# overhead filter basics



## Nina_b (Jan 3, 2011)

Hello forum,

I am getting a new 72'' aquarium (happy day!). It comes with an overhead filter, and a pump (not sure if it's submersible or not). I've read a bit (what I could find using google - so not much).

I know how they work, water pumped up, flows through a series of chambers (left to right?) where lots of benificial bacteria lives (in pot scrubbers - he he he).

I also know they're good for aeration, and easy to clean.

The filter is built into the hood. Anyone have any experiences with these? Anything to look out for?

I plan to keep mbuna in there, so there will also be at least one extra cannister in the tank, and probably a power filter (they are messy )

Thanks!


----------



## Bevo5 (Mar 19, 2004)

Eh...they're just like any other filter for the most part. You really have to just make sure you have enough filtration overall for whatever bioload you're going to have. For basics on how filters actually work you should read the articles in the library on this site about tank chemistry and the nitrogen cycle.


----------



## moto_master (Jun 23, 2006)

Never seen one in person, but they look like just a wet dry trickle filter, just like in a sump except it's above the tank, not below it.


----------



## Nina_b (Jan 3, 2011)

thanks Bevo. Unfortunately, there are no articles here about an overhead specifically (veto, none that I could find using the library). I am luckily well versed in aquarium chemistry 

Moto_Master: yes. That's exactly my throughts, and my experience. Never seen one (except the one in soon-to-be-mine), in theory I understand, but...

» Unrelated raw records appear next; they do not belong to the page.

(** C2, amended.  Every result that [fetch_profile] returns has exactly one
    of the two marks as a key: a status, which is "ok", or an error, which
    is a string.  The error string is not empty, except when it is the text
    of an exception that none of the named handlers took and that text is
    empty. *)
Theorem fetch_profile_one_mark (r : dict) :
  fst (fetch_profile repr username headers timeout proxy_config client_get served)
  = Return r ->
  (status_ok r /\ lookup_item "error" r = None)
  \/ (lookup_item "status" r = None
      /\ exists msg, lookup_item "error" r = Some (PStr msg)
         /\ (msg = "" ->
             exists exc, client_get req = Raise exc
                         /\ uncategorized exc /\ exn_msg exc = "")).
Proof.
  rewrite fetch_profile_unfold. cbn [fst]. unfold fetch_via. fold req.
  destruct (client_get req) as [resp | exc].
  - intros H. apply on_response_cases in H as [(data & _ & H) | (msg & code & -> & Hmsg)].
    + left. apply success_record_marks in H. unfold status_ok. tauto.
    + right. destruct (error_record_marks username msg code proxy_url)
        as (_ & Hstatus & Herror & _).
      split; [exact Hstatus |]. exists msg. split; [exact Herror | contradiction].
  - intros [= <-]. right.
    destruct (on_transport_error_text username proxy_url exc)
      as (msg & -> & Hct & Hce & Hwt & Hrt & Hother).
    destruct (error_record_marks username msg None proxy_url)
      as (_ & Hstatus & Herror & _).
    split; [exact Hstatus |]. exists msg. split; [exact Herror |].
    intros ->. exists exc. split; [reflexivity |].
    assert (Hunc : uncategorized exc).
    { unfold uncategorized.
      destruct (exn_class_of exc); try exact I;
        [specialize (Hct eq_refl) | specialize (Hce eq_refl)
         | specialize (Hwt eq_refl) | specialize (Hrt eq_refl)]; discriminate. }
    split; [exact Hunc |]. symmetry. exact (Hother Hunc).
Qed.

I've read on the 'nets that they have set houses on fire.

So if there is someone with experience with one of these on here, just a quick note on general experience would be most kind.


----------



## johnchor (Apr 2, 2011)

hello folks

these OHF are excellent in asia.
they are also very cheap compared to canister, sumps or even HOB!

some have stackable trays u can stack as high as u like, only limited by weight.
they can have a lot of medias... much more than a canister and HOB.

bad thing is very fast water evaporation and could be noisy due to water tickling down to the tank.

i am currently using a 4FT OHF from Dolphin brand it comes with a pump at 1650L/hr at only $50! :thumb:

regarding catching fires! yes, this is true in OLD design OHF like 10 years back, where the pump is not a submersible type. now with new Desgin OHF, almost all pumps are submersible in water. :thumb:



Nina_b said:


> thanks Bevo. Unfortunately, there are no articles here about an overhead specifically (veto, none that I could find using the library). I am luckily well versed in aquarium chemistry
> 
> Moto_Master: yes. That's exactly my throughts, and my experience. Never seen one (except the one in soon-to-be-mine), in theory I understand, but...
> 
> ...


----------



## Nina_b (Jan 3, 2011)

I've been using it for close to six months now, and so far, really no complaints


----------



## quentin8 (Sep 30, 2011)

could we see some pics? im interested in the workings of it, it sounds interesting. opcorn:


----------



## Narwhal72 (Sep 26, 2006)

These filters never caught on in the U.S. which is a shame. They work really well in many situations and are pretty popular in Asia.

Marineland's Eclipse systems would be the closest thing available in the U.S.

Andy


----------



## 748johnd (Jun 30, 2007)

I had one when we lived in Japan and I really liked it. It wasn't noisy either. I had never seen them before and was kind of apprehensive until I started using it.


----------



## Nina_b (Jan 3, 2011)

Alright, pictures:

Front view:









Top view:









Basically, water is pushed into the filter using a pump, then spread across several chambers using a spray bar. Most of my chambers are full of biomedia. The first chamber has sponge, for some (minor) mechanical filtration - not this type of filter's strong suit, in my experience so far. The second chamber has filter floss that would have been gone ages ago, except that it will now be used as a seed for a new filter on a new aquarium. In effect, mine is a 40 liter trickle filter.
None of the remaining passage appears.